- Task objective
Output the opening lines of the records exactly. End with the line that contains "let t := Perf.NewTr2PerfEncoder false in".

╭─ Data shown

Lemma perf_missing_required_field_fails_witness :
  In tr2Field_Pid (requiredFields tr2Event_ChildExit) /\
  Perf.Fields (Perf.NewTr2PerfEncoder false) !! tr2Field_Pid = None /\
  hasKey tr2Field_Pid childExitWithoutPid = false /\
  let t := Perf.NewTr2PerfEncoder false in
  let ent := mkEntry DebugLevel 9 tr2Event_ChildExit in
  let m := Perf.addFields childExitWithoutPid (Perf.Fields t) in
  ((exists g, m !! g = None /\
              snd (@Perf.EncodeEntry plainLib t ent childExitWithoutPid)
              = Failed (rawError ("missing required field '" ++ g ++ "'")))
   \/ (columnsWellTyped m = false /\
       exists r, snd (@Perf.EncodeEntry plainLib t ent childExitWithoutPid)
                 = Crashed r))
  /\ match @Zap.Write plainLib (Zap.NewCore (Zap.FieldMapPerfEncoder t) [])
             ent childExitWithoutPid with
     | Done (c, err) => Zap.out c = [] /\ err <> None
     | Panicked _ => columnsWellTyped m = false
     end.
Proof.
  split; [right; left; reflexivity |].
  split; [reflexivity |].
  split; [reflexivity |].
  apply (perf_missing_required_field_fails plainLib
           (Perf.NewTr2PerfEncoder false)
           (mkEntry DebugLevel 9 tr2Event_ChildExit)
           childExitWithoutPid tr2Field_Pid []).
  - right; left; reflexivity.
  - reflexivity.
  - reflexivity.
Defined.
Lemma read_string_escaped d rest :
  Js.all_chars description_char d = true ->
  read_string (escape d ++ dq ++ rest) = Evaluated (d, rest).
Proof.
  induction d as [|c d IH]; intros Hd.
  - reflexivity.
  - cbn [Js.all_chars] in Hd. apply andb_prop in Hd. destruct Hd as [Hc Hd].
    unfold description_char in Hc. apply negb_true_iff in Hc.
    apply orb_false_iff in Hc. destruct Hc as [Hb Hr].
    rewrite escape_cons. specialize (IH Hd).
    set (tail := escape d ++ dq ++ rest) in *.
    destruct (is_dq c) eqn:Hq.
    + unfold is_dq in Hq. apply Ascii.eqb_eq in Hq. subst c.
      rewrite append_assoc. fold tail. cbn. now rewrite IH.
    + destruct (is_lf c) eqn:Hl.
      * unfold is_lf in Hl. apply Ascii.eqb_eq in Hl. subst c.
        rewrite append_assoc. fold tail. cbn. now rewrite IH.
      * rewrite append_assoc. fold tail.
        cbn [append read_string]. rewrite Hq, Hl, Hr, Hb. cbn [orb].
        now rewrite IH.
Qed.

Lemma parse_value_quoted f ws body val rest :
  blank ws = true ->
  read_string (body ++ dq ++ rest) = Evaluated (val, rest) ->
  parse_value (S f) (ws ++ dq ++ body ++ dq ++ rest) = Evaluated (VString val, rest).
Proof.
  intros Hws Hread. cbn [parse_value]. rewrite skip_space_blank by exact Hws.
  change (dq ++ body ++ dq ++ rest) with (String (ascii_of_nat 34) (body ++ dq ++ rest)).
  rewrite skip_space_stop by reflexivity.
  change (is_dq (ascii_of_nat 34)) with true. cbn iota. now rewrite Hread.
Qed.

(** Decimal digits. *)
Lemma string_of_uint_digits d : Js.all_chars is_digit (NilEmpty.string_of_uint d) = true.
Proof. induction d; cbn [NilEmpty.string_of_uint Js.all_chars]; now rewrite ?IHd. Qed.
(** Lines 38-46; the compiler rounds [1e-15] to the nearest double. *)
Definition MaxScale : spec_float := double 1000000000.
Definition MinScale : spec_float := double (1 # 1000000000000000).
Definition LabelMarginWidth : Z := 70.
Definition MinorTickSubdivision : Z := 4.
Definition ScaleUnits : list Z := [1; 2; 5]%Z.

Record state : Type := mkState {
  _scale : spec_float;
  _offset : spec_float;
  _mouse_down_point : Z * Z;
  _mouse_down_offset : spec_float;
  width : Z
}.

(** Lines 52-63. *)
Definition SigViewport_new (w : Z) (indeterminate : spec_float) : state :=
  mkState (double (1 # 1000000)) (S754_zero false) (0, 0)%Z indeterminate w.

(** Lines 246-253, one rounding for each [+], [-] and [*] of the source;
    whole step counts, as in [SigViewport.zoom]. *)
Definition zoom (steps : Z) (offset : Z) (v : state) : state :=
  let cursor_offset := add (_offset v) (mul (_scale v) (of_int offset)) in
  let scale1 := mul (_scale v) (pow (3 # 2) (- steps)) in
  let scale2 := std_max (std_min scale1 MaxScale) MinScale in
  mkState scale2 (sub cursor_offset (mul scale2 (of_int offset)))
          (_mouse_down_point v) (_mouse_down_offset v) (width v).

(** Lines 65-68. *)
Definition zoom_centre (steps : Z) (v : state) : state :=
  zoom steps (Z.quot (width v - LabelMarginWidth) 2) v.

(** Lines 145-173. *)
Definition mousePressEvent (pos : Z * Z) (v : state) : state :=
  mkState (_scale v) (_offset v) pos (_offset v) (width v).

Definition mouseMoveEvent (buttons : Z) (pos : Z * Z) (v : state) : state :=
  if negb (Z.land buttons SigViewport.LeftButton =? 0)%Z then
    mkState (_scale v)
            (add (_mouse_down_offset v)
                 (mul (of_int (fst (_mouse_down_point v) - fst pos)) (_scale v)))
            (_mouse_down_point v) (_mouse_down_offset v) (width v)
  else v.

Definition wheelEvent (delta : Z) (x : Z) (v : state) : state :=
  zoom (Z.quot delta 120) (x - LabelMarginWidth) v.

Definition handle (v : state) (e : SigViewport.event) : state :=
  match e with
  | SigViewport.MousePress pos => mousePressEvent pos v
  | SigViewport.MouseMove buttons pos => mouseMoveEvent buttons pos v
  | SigViewport.MouseRelease => v
  | SigViewport.Wheel delta x => wheelEvent delta x v
  | SigViewport.ZoomCentre steps => zoom_centre steps v
  | SigViewport.Resize w =>
      mkState (_scale v) (_offset v) (_mouse_down_point v) (_mouse_down_offset v) w
  end.

Definition run (v : state) (es : list SigViewport.event) : state :=
  fold_left handle es v.

(** Lines 186-188. *)
Definition min_period (v : state) : spec_float := mul (_scale v) (of_int 80).

(** Line 190, [(int)floorf(log10f(min_period))]: the double is converted to
    a float for [log10f].  For a zero, a negative number, an infinity or a
    NaN the logarithm has no finite value and the cast to int is undefined
    ([None]). *)
Definition order (v : state) : option Z :=
  match to_single (min_period v) with
  | S754_finite false m e => Some (floorf_log10f (to_Q (S754_finite false m e)))
  | _ => None
  end.

(** Line 191. *)
Definition order_decimal (o : Z) : spec_float := pow 10 o.

(** Lines 193-199, as [SigViewport.unit_loop]. *)
Fixpoint unit_loop (order_decimal min_period : spec_float) (u : Z) (rest : list Z)
  : spec_float :=
  let tick_period := mul order_decimal (of_int u) in
  match rest with
  | [] => tick_period
  | u' :: rest' =>
      if ltb tick_period min_period
      then unit_loop order_decimal min_period u' rest'
      else tick_period
  end.

Definition tick_period (o : Z) (v : state) : spec_float :=
  match ScaleUnits with
  | [] => S754_zero false
  | u :: rest => unit_loop (order_decimal o) (min_period v) u rest
  end.

(** Lines 211-217; the cast of line 216 is undefined outside the range of
    an int. *)
Definition minor_tick_period (o : Z) (v : state) : spec_float :=
  div (tick_period o v) (of_int MinorTickSubdivision).

Definition first_major_division (o : Z) (v : state) : spec_float :=
  floor (div (_offset v) (tick_period o v)).

Definition first_minor_division (o : Z) (v : state) : spec_float :=
  ceil (div (_offset v) (minor_tick_period o v)).

Definition t0 (o : Z) (v : state) : spec_float :=
  mul (first_major_division o v) (tick_period o v).

Definition first_division (o : Z) (v : state) : option Z :=
  to_int (round (sub (first_minor_division o v)
                     (mul (first_major_division o v) (of_int MinorTickSubdivision)))).

(** Lines 220-221, with the constants of lines 211-214 as computed before
    the loop. *)
Definition tick_t (t0 minor_tick_period : spec_float) (d : Z) : spec_float :=
  add t0 (mul (of_int d) minor_tick_period).

Definition tick_x (v : state) (t : spec_float) : spec_float :=
  add (div (sub t (_offset v)) (_scale v)) (of_int LabelMarginWidth).

(** How the loop of lines 218-243 ends: at its [break], with the pixel
    positions of the ticks it drew; with [division++] at [INT_MAX]; or not
    within the passes allowed. *)
Inductive passes : Type :=
| Broke (xs : list spec_float)
| IntOverflow
| StillLooping.

Fixpoint tick_loop (fuel : nat) (t0 minor_tick_period : spec_float) (v : state)
    (d : Z) : passes :=
  match fuel with
  | O => StillLooping
  | S f =>
      let x := tick_x v (tick_t t0 minor_tick_period d) in
      if leb (of_int (width v)) x then Broke []
      else if (d + 1 <? 2 ^ 31)%Z then
        match tick_loop f t0 minor_tick_period v (d + 1) with
        | Broke xs => Broke (x :: xs)
        | r => r
        end
      else IntOverflow
  end.

(** The pixel position line 221 computes for the division [d]. *)
Definition x_at (o : Z) (v : state) (d : Z) : spec_float :=
  tick_x v (tick_t (t0 o v) (minor_tick_period o v) d).

(** The widget as constructed, 800 pixels wide. *)
Definition fresh_view : state := SigViewport_new 800 (S754_zero false).

(** Zoom out to the upper clamp, drag 790 pixels to the right, zoom in to
    the lower clamp: [_scale] is 1e-15 and [_offset] 790000000000.0003662. *)
Definition far_view : state :=
  run fresh_view
      [SigViewport.ZoomCentre (-200); SigViewport.MousePress (790, 0)%Z;
       SigViewport.MouseMove 1 (0, 0)%Z; SigViewport.ZoomCentre 200].

(** The same with a drag of 4 pixels, in a widget then shrunk to no width:
    [_offset] is 4000000000.0003662. *)
Definition flat_view : state :=
  run fresh_view
      [SigViewport.ZoomCentre (-200); SigViewport.MousePress (4, 0)%Z;
       SigViewport.MouseMove 1 (0, 0)%Z; SigViewport.ZoomCentre 200;
       SigViewport.Resize 0].

(** A scale just under 1.25e-7, whose [min_period] is just under 1e-5. *)
Definition edge_view : state :=
  mkState (double (12499999 # 100000000000000)) (S754_zero false) (0, 0)%Z
          (S754_zero false) 800.

End SigViewport64.

(** * Properties *)

(** ** <math.h> *)

Module CxxFacts.
Import Cxx.

Lemma Qltb_lt (a b : Q) : Qltb a b = true <-> a < b.
Proof.
  unfold Qltb. rewrite negb_true_iff. split; intro H.
  - apply Qnot_le_lt. intro Hle. apply Qle_bool_iff in Hle. congruence.
  - apply not_true_is_false. intro Hle. apply Qle_bool_iff in Hle.
    exact (Qlt_not_le _ _ H Hle).
Qed.

Lemma Qltb_ge (a b : Q) : Qltb a b = false <-> b <= a.
Proof.
  unfold Qltb. rewrite negb_false_iff. apply Qle_bool_iff.
Qed.

Lemma Qle_bool_false (a b : Q) : Qle_bool a b = false <-> b < a.
Proof.
  rewrite <- Qltb_lt. unfold Qltb. rewrite negb_true_iff. tauto.
Qed.

Lemma pow10_pos (k : Z) : 0 < 10 ^ k.
Proof. apply Qpower_0_lt. reflexivity. Qed.

Lemma pow10_succ (k : Z) : 10 ^ (k + 1) == 10 * 10 ^ k.
Proof.
  rewrite Qpower_plus by discriminate. rewrite Qpower_1_r. ring.
Qed.

Lemma pow10_le (a b : Z) : (a <= b)%Z -> 10 ^ a <= 10 ^ b.
Proof. intro H. apply Qpower_le_compat_l; [exact H | discriminate]. Qed.

Lemma pow10_lt_inv (a b : Z) : 10 ^ a < 10 ^ b -> (a < b)%Z.
Proof. intro H. apply (Qpower_lt_compat_l_inv 10); [exact H | reflexivity]. Qed.

(** The downward search stops at the decade of [q]. *)
Lemma log10_search_spec (fuel : nat) :
  forall (q : Q) (k : Z),
    q < 10 ^ (k + 1) ->
    10 ^ (k - Z.of_nat fuel) <= q ->
    10 ^ log10_search fuel q k <= q < 10 ^ (log10_search fuel q k + 1).
Proof.
  induction fuel as [|f IH]; intros q k Hhi Hlo.
  - simpl. replace (k - Z.of_nat 0)%Z with k in Hlo by lia. split; assumption.
  - cbn [log10_search]. destruct (Qle_bool (10 ^ k) q) eqn:E.
    + apply Qle_bool_iff in E. split; assumption.
    + apply Qle_bool_false in E. apply IH.
      * replace (k - 1 + 1)%Z with k by lia. exact E.
      * replace (k - 1 - Z.of_nat f)%Z with (k - Z.of_nat (S f))%Z by lia.
        exact Hlo.
Qed.

Lemma two_pow_le_ten_pow (n : Z) : (0 <= n)%Z -> inject_Z (2 ^ n) <= 10 ^ n.
Proof.
  intro Hn. change 10 with (inject_Z 10). rewrite <- Zpower_Qpower by exact Hn.
  rewrite <- Zle_Qle. apply Z.pow_le_mono_l. lia.
Qed.

Lemma Qnum_pos (q : Q) : 0 < q -> (0 < Qnum q)%Z.
Proof. destruct q as [n d]. unfold Qlt. simpl. lia. Qed.

Lemma Q_le_num (q : Q) : 0 < q -> q <= inject_Z (Qnum q).
Proof.
  intro H. pose proof (Qnum_pos q H) as Hn. destruct q as [n d].
  unfold Qle. simpl in *. nia.
Qed.

Lemma Q_times_den (q : Q) : q * inject_Z (Zpos (Qden q)) == inject_Z (Qnum q).
Proof. destruct q as [n d]. unfold Qeq. simpl. rewrite Pos.mul_1_r. lia. Qed.

(** [floor_log10 q] is the decade of [q]: the integer part of its decimal
    logarithm. *)
Lemma floor_log10_spec (q : Q) :
  0 < q -> 10 ^ floor_log10 q <= q < 10 ^ (floor_log10 q + 1).
Proof.
  intro Hq. unfold floor_log10.
  pose proof (Qnum_pos q Hq) as Hn.
  pose proof (Z.log2_nonneg (Qnum q)) as Hhi0.
  pose proof (Z.log2_nonneg (Zpos (Qden q))) as Hlo0.
  apply log10_search_spec.
  - apply Qle_lt_trans with (inject_Z (Qnum q)); [apply Q_le_num; exact Hq|].
    apply Qlt_le_trans with (inject_Z (2 ^ (Z.log2 (Qnum q) + 1))).
    + rewrite <- Zlt_Qlt. apply (Z.log2_spec (Qnum q)) in Hn.
      unfold Z.succ in Hn. tauto.
    + apply two_pow_le_ten_pow. lia.
  - rewrite Z2Nat.id by lia.
    replace (Z.log2 (Qnum q) - (Z.log2 (Qnum q) - - (Z.log2 (Zpos (Qden q)) + 1)))%Z
      with (- (Z.log2 (Zpos (Qden q)) + 1))%Z by lia.
    rewrite Qpower_opp.
    set (P := 10 ^ (Z.log2 (Zpos (Qden q)) + 1)).
    assert (HP : 0 < P) by apply pow10_pos.
    assert (HdP : inject_Z (Zpos (Qden q)) <= P).
    { apply Qle_trans with (inject_Z (2 ^ (Z.log2 (Zpos (Qden q)) + 1))).
      - rewrite <- Zle_Qle.
        pose proof (Z.log2_spec (Zpos (Qden q)) eq_refl) as Hs.
        unfold Z.succ in Hs. lia.
      - apply two_pow_le_ten_pow. lia. }
    assert (H1 : 1 <= q * P).
    { apply Qle_trans with (q * inject_Z (Zpos (Qden q))).
      - rewrite Q_times_den. change 1 with (inject_Z 1). rewrite <- Zle_Qle. lia.
      - apply Qmult_le_l; assumption. }
    apply Qle_shift_inv_r; [exact HP | exact H1].
Qed.

(** The decade is unique, so it can be read off any bracketing of [q]. *)
Lemma floor_log10_unique (q : Q) (k : Z) :
  10 ^ k <= q -> q < 10 ^ (k + 1) -> floor_log10 q = k.
Proof.
  intros Hlo Hhi.
  assert (Hq : 0 < q) by (eapply Qlt_le_trans; [apply (pow10_pos k) | exact Hlo]).
  destruct (floor_log10_spec q Hq) as [Hlo' Hhi'].
  assert (floor_log10 q < k + 1)%Z
    by (apply pow10_lt_inv; eapply Qle_lt_trans; eassumption).
  assert (k < floor_log10 q + 1)%Z
    by (apply pow10_lt_inv; eapply Qle_lt_trans; eassumption).
  lia.
Qed.

Lemma inject_Z_minus (a b : Z) : inject_Z (a - b) = inject_Z a - inject_Z b.
Proof.
  unfold Z.sub, Qminus. rewrite inject_Z_plus, inject_Z_opp. reflexivity.
Qed.

Lemma Qfloor_half (z : Z) : Qfloor (inject_Z z + (1 # 2)) = z.
Proof.
  pose proof (Qfloor_le (inject_Z z + (1 # 2))) as H1.
  pose proof (Qlt_floor (inject_Z z + (1 # 2))) as H2.
  set (f := Qfloor (inject_Z z + (1 # 2))) in *. clearbody f.
  rewrite inject_Z_plus in H2. change (inject_Z 1) with 1 in H2.
  assert (A : inject_Z f < inject_Z (z + 1))
    by (rewrite inject_Z_plus; change (inject_Z 1) with 1; lra).
  assert (B : inject_Z (z - 1) < inject_Z f)
    by (rewrite inject_Z_minus; change (inject_Z 1) with 1; lra).
  rewrite <- Zlt_Qlt in A, B. lia.
Qed.

Lemma Qceiling_half (z : Z) : Qceiling (inject_Z z - (1 # 2)) = z.
Proof.
  pose proof (Qle_ceiling (inject_Z z - (1 # 2))) as H1.
  pose proof (Qceiling_lt (inject_Z z - (1 # 2))) as H2.
  set (f := Qceiling (inject_Z z - (1 # 2))) in *. clearbody f.
  rewrite inject_Z_minus in H2. change (inject_Z 1) with 1 in H2.
  assert (A : inject_Z f < inject_Z (z + 1))
    by (rewrite inject_Z_plus; change (inject_Z 1) with 1; lra).
  assert (B : inject_Z (z - 1) < inject_Z f)
    by (rewrite inject_Z_minus; change (inject_Z 1) with 1; lra).
  rewrite <- Zlt_Qlt in A, B. lia.
Qed.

╰─

- Task result
Lemma perf_missing_required_field_fails_witness :
  In tr2Field_Pid (requiredFields tr2Event_ChildExit) /\
  Perf.Fields (Perf.NewTr2PerfEncoder false) !! tr2Field_Pid = None /\
  hasKey tr2Field_Pid childExitWithoutPid = false /\
  let t := Perf.NewTr2PerfEncoder false in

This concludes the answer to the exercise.